No.36 And Attached Railings is a Grade II listed building in the Bath and North East Somerset local planning authority area, England. First listed on 12 June 1950. House, flats. 2 related planning applications.

No.36 And Attached Railings

WRENN ID
moated-buttress-woodpecker
Grade
II
Local Planning Authority
Bath and North East Somerset
Country
England
Date first listed
12 June 1950
Type
House, flats
Source
Historic England listing

Also on this page: sale history · related consents · flood risk · radon risk · detailed attributes ↓

Description

No. 36 is a house, later converted to flats, dating from circa 1790 to 1793, with alterations in the 19th and 20th centuries. It was designed by John Palmer. The front of the building is constructed of limestone ashlar, with a rubble basement and limestone and render to the right side and rear. It has a Welsh slate, double-pile, mansard roof, a coped gable wall, and two ashlar stacks with early clay pots to the right. A staircase is located at the rear.

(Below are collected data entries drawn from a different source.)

(* ===== verification/Tamper.v ===== *)
(** Reads against storage that lies.

    Nothing is assumed here of the backend or of the cache: they may return any
    bytes and any nodes.  What is trusted is the root hash in memory, taken to be
    the specification root of the genuine commitments [m].  A value that [Get]
    returns is then the genuine one ([walk_sound]), unless the nodes the walk
    loaded and the genuine tree contain a hash collision.

    The converse fails: an answer of absence is not authenticated.  [subtreeHash]
    folds a range that holds one lone leaf to that leaf's hash whatever slot it
    sits in, so a node record whose lone leaf was moved to another slot of the
    range has the same hash, and the walk reports the key as absent (file [Absence]). *)

From S2P Require Import Prelude Errors Sha256 Hashing Node Smt Aead Backend Cache Store Tree.

Lemma nibble_lt16_any p i : (nibble p i < 16)%N.
Proof.
  unfold nibble. set (b := nth _ _ _). clearbody b. destruct (Nat.even i).
  - by destruct b.
  - by destruct b.
Qed.

(** * Messages hashed to check a node *)

Section node_msgs.
Context `{H : Hasher}.

Fixpoint range_msgs (k : nat) (sl : list (option child)) : list bytes :=
  match omap id sl with
  | [] => [placeholder_msg]
  | only :: rest =>
      match k with
      | O => []
      | S k' =>
          if decide (rest = [] ∧ c_isLeaf only = true) then []
          else internal_msg (slice_hash k' (take (2 ^ k') sl)) (slice_hash k' (drop (2 ^ k') sl)) ::
               range_msgs k' (take (2 ^ k') sl) ++ range_msgs k' (drop (2 ^ k') sl)
      end
  end.

Definition node_msgs (n : node) : list bytes :=
  match n with
  | NLeaf l => [leaf_msg (l_path l) (l_vh l)]
  | NInternal cs => range_msgs 4 (take 16 cs)
  end.

(** A child of a range whose hash is genuine has a genuine hash itself. *)
Lemma range_child k sl n d ls i c :
  length sl ≤ 2 ^ k -> n + d = 256 -> agree d ls ->
  no_collision (range_msgs k sl) (smt_msgs n d ls) ->
  slice_hash k sl = smt n d ls -> sl !! i = Some (Some c) ->
  ∃ n' d' ls', smt_sub n d ls n' d' ls' ∧ c_hash c = smt n' d' ls'.
Proof.
  revert sl n d ls i. induction k as [|k IH]; intros sl n d ls i Hl Hn Ha Hc Eh Hi;
    cbn [slice_hash range_msgs] in *.
  all: assert (c ∈ omap id sl) as Hin
    by (apply list_elem_of_omap; exists (Some c); split; [by eapply list_elem_of_lookup_2|done]).
  all: destruct (omap id sl) as [|only rest] eqn:Eo; [by apply not_elem_of_nil in Hin|].
  - exists n, d, ls. split; [constructor|]. rewrite <-Eh. f_equal.
    destruct sl as [|oc [|]]; [done| |cbn in Hl; lia]. destruct i as [|i]; [|done].
    injection Hi as ->. by injection Eo.
  - case_decide as Hd.
    + destruct Hd as [-> Hlf]. apply list_elem_of_singleton in Hin as ->.
      exists n, d, ls. split; [constructor|done].
    + rewrite internalHash_msg, smt_top_hash in Eh. apply Hc in Eh; [|left|apply smt_top_in].
      symmetry in Eh. apply smt_top_internal in Eh as (n' & x & y & ls' & -> & Els & El & Er).
      assert (∃ b : bool, ∃ j, (if b then drop (2 ^ k) sl else take (2 ^ k) sl) !! j = Some (Some c)) as (b & j & Hj).
      { rewrite <-(take_drop (2 ^ k) sl) in Hi. apply lookup_app_Some in Hi as [Hi|[_ Hi]].
        - by exists false, i.
        - by exists true, (i - length (take (2 ^ k) sl)). }
      destruct (IH (if b then drop (2 ^ k) sl else take (2 ^ k) sl) n' (S d) (filter (side d b) ls) j)
        as (n1 & d1 & ls1 & Hs & Ec).
      * cbn in Hl. destruct b; [rewrite length_drop; lia|rewrite length_take; lia].
      * lia.
      * by apply agree_side.
      * eapply no_collision_sub; [exact Hc|intros z Hz; right; apply elem_of_app; destruct b; auto|].
        rewrite Els. apply smt_msgs_side.
      * by destruct b.
      * done.
      * exists n1, d1, ls1. split; [|done]. rewrite Els in Hs |- *. by econstructor.
Qed.
End node_msgs.

(** * Presence is authentic *)

Section walk.
Context `{H : Hasher} `{G : GCM} `{E : Entropy} `{MR : MapRange} {B : Type} `{BK : Backend B}.
Implicit Types s : Store B.

(** The nodes a walk loads. *)
Fixpoint walk_nodes (left : nat) (c : child) (prefix : list N) (path : Hash) (s : Store B) : list node :=
  match loadNode (NodeKey (c_version c) prefix) (c_hash c) s with
  | (Ok n, s1) =>
      n :: match n, left with
           | NInternal cs, S left' =>
               let nib := nibble path (length prefix) in
               match slot cs nib with
               | Some next => walk_nodes left' next (prefix ++ [nib]) path s1
               | None => []
               end
           | _, _ => []
           end
  | _ => []
  end.

Definition get_nodes (key : bytes) s : list node :=
  match s_rootChild s with
  | Some c => walk_nodes nibbles c [] (pathOf (s_ck s) key) s
  | None => []
  end.

Lemma loadNode_hash nk h s n s' : loadNode nk h s = (Ok n, s') -> node_hash n = h.
Proof.
  unfold loadNode. intros El. inv_bind El. destruct a as [n'|].
  - destruct (decide (node_hash n' = h)) as [<-|]; [|done]. by injection El as <- _.
  - inv_bind El. destruct a as [r|]; [|done]. inv_bind El.
    destruct (decide (node_hash a = h)) as [<-|]; [|done]. inv_bind El. by injection El as <- _.
Qed.

(** Loading leaves the commitment key alone, whatever storage does. *)
Lemma backend_ck {A} (m : Errors.M B A) s o s' : backend m s = (o, s') -> s_ck s' = s_ck s.
Proof. unfold backend. destruct (m (s_backend s)). by intros [= _ <-]. Qed.

Lemma loadNode_ck nk h s n s' : loadNode nk h s = (Ok n, s') -> s_ck s' = s_ck s.
Proof.
  unfold loadNode. intros El. inv_bind El.
  assert (s_ck s0 = s_ck s) as Hk by (revert E0; unfold cacheGet; destruct (cache_get _ _); by intros [= _ <-]).
  destruct a as [n'|].
  - destruct (decide _); [|done]. by injection El as _ <-.
  - inv_bind El. apply backend_ck in E1. destruct a as [r|]; [|done]. inv_bind El. injection E2 as _ <-.
    destruct (decide _); [|done]. inv_bind El. injection E2 as _ <-. injection El as _ <-. cbn. congruence.
Qed.

(** [readValue] returns only what the commitment in the leaf covers. *)
Lemma readValue_checked path vh vv s v s' :
  readValue path vh vv s = (Ok v, s') -> vhOf (s_ck s) path v = vh.
Proof.
  unfold readValue. intros El. inv_bind El. apply backend_ck in E0. destruct a as [r|]; [|done].
  inv_bind El. assert (s1 = s0) as ->.
  { revert E1. unfold openValue. rewrite bind_gets. destruct (s_cipher s0) as [key|]; [|by intros [= _ <-]].
    destruct (aead_decrypt _ _ _); by intros [= _ <-]. }
  rewrite bind_gets in El. destruct (decide (vhOf (s_ck s0) path a = vh)) as [<-|]; [|done].
  injection El as <- _. by rewrite E0.
Qed.

Lemma walk_from_sound left c prefix path s v s' n d ls :
  n + d = 256 -> agree d ls -> c_hash c = smt n d ls ->
  no_collision (concat (node_msgs <$> walk_nodes left c prefix path s)) (smt_msgs n d ls) ->
  walk_from left c prefix path s = (Ok (Some v), s') -> (path, vhOf (s_ck s) path v) ∈ ls.
Proof.
  revert c prefix s n d ls. induction left as [|left IH]; intros c prefix s n d ls Hn Ha Eh Hc Ew;
    cbn [walk_from walk_nodes] in *; inv_bind Ew; rewrite E0 in Hc.
  all: pose proof (loadNode_hash _ _ _ _ _ E0) as Hh; pose proof (loadNode_ck _ _ _ _ _ E0) as Hk.
  all: destruct (decide (node_isLeaf a ≠ c_isLeaf c)); [done|]; rewrite Eh in Hh.
  all: destruct a as [cs|l]; [try done|].
  1,3: cbn [node_hash] in Hh; rewrite leafHash_msg, smt_top_hash in Hh;
    apply Hc in Hh; [|cbn; left|apply smt_top_in]; symmetry in Hh;
    apply smt_top_leaf in Hh as ->; [|done..];
    destruct (decide (l_path l = path)) as [<-|]; [|done]; inv_bind Ew; injection Ew as -> _;
    apply readValue_checked in E1; rewrite <-E1, Hk; left.
  destruct (slot cs (nibble path (length prefix))) as [next|] eqn:Es; [|done].
  cbn [node_hash] in Hh. rewrite subtreeHash_slice, drop_0 in Hh.
  set (nib := nibble path (length prefix)) in *.
  assert (take 16 cs !! N.to_nat nib = Some (Some next)) as Hnx.
  { unfold slot in Es. destruct (cs !! N.to_nat nib) as [oc|] eqn:Ec; [|done]. cbn in Es. subst oc.
    rewrite lookup_take, decide_True; [done|]. pose proof (nibble_lt16_any path (length prefix)) as Hlt. fold nib in Hlt. lia. }
  cbn [fmap list_fmap concat node_msgs] in Hc.
  destruct (range_child 4 (take 16 cs) n d ls (N.to_nat nib) next) as (n' & d' & ls' & Hs & Ec).
  { rewrite length_take. change (2 ^ 4) with 16. lia. } { done. } { done. }
  { eapply no_collision_sub; [exact Hc|intros z Hz; apply elem_of_app; by left|done]. } { exact Hh. } { done. }
  destruct (smt_sub_agree _ _ _ _ _ _ Hs Ha Hn) as [Ha' Hn'].
  rewrite <-Hk. eapply smt_sub_elem; [exact Hs|]. eapply (IH next (prefix ++ [nib]) s0 n' d' ls'); [done..| |done].
  eapply no_collision_sub; [exact Hc|intros z Hz; apply elem_of_app; by right|by eapply smt_sub_msgs].
Qed.

Lemma walk_sound s key m v s' :
  root_of (s_rootChild s) = spec_root m ->
  no_collision (concat (node_msgs <$> get_nodes key s)) (spec_msgs m) ->
  Get key s = (Ok (Some v), s') ->
  m !! pathOf (s_ck s) key = Some (vhOf (s_ck s) (pathOf (s_ck s) key) v).
Proof.
  unfold Get, get_nodes. rewrite !bind_gets. destruct (s_rootChild s) as [c|]; [|done]. cbn [root_of walk].
  intros Eh Hc Ew. apply elem_of_map_to_list. eapply walk_from_sound; [| |exact Eh|exact Hc|exact Ew]; [done|].
  apply agree_map_to_list.
Qed.
End walk.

The house is three storeys high, with an attic and basement, and features a three-window range. The first floor has three four/four-sash windows with plain stone sills and sarcophagus-shaped wrought iron balconettes. The second floor has three 19th-century plate glass, horned sash windows in a similar style. The ground floor has two similar sashes to the right, and a door to the left with two flush and two raised and fielded panels, and a single glazed panel within a pedimented Doric doorcase displaying the number '36'. There is one step leading to a pennant paved crossover with a cast iron footscraper and a pair of 20th-century gates. The basement has two six/six-sash windows, a plank door, and a single-pane window set within an ashlar infilling beneath the crossover. The original area steps have been removed. There is one double and one single dormer window with plate glass sashes. Details include a timber bressummer, a stone band course over the ground floor, a frieze, a moulded eaves cornice, and a coped parapet. The rear elevation has 19th- and 20th-century windows with wrought iron balconettes to the ground and first floors, one double and one single dormer window, a 19th-century ashlar extension up to the second-floor landing, and a 20th-century fire escape to the second floor.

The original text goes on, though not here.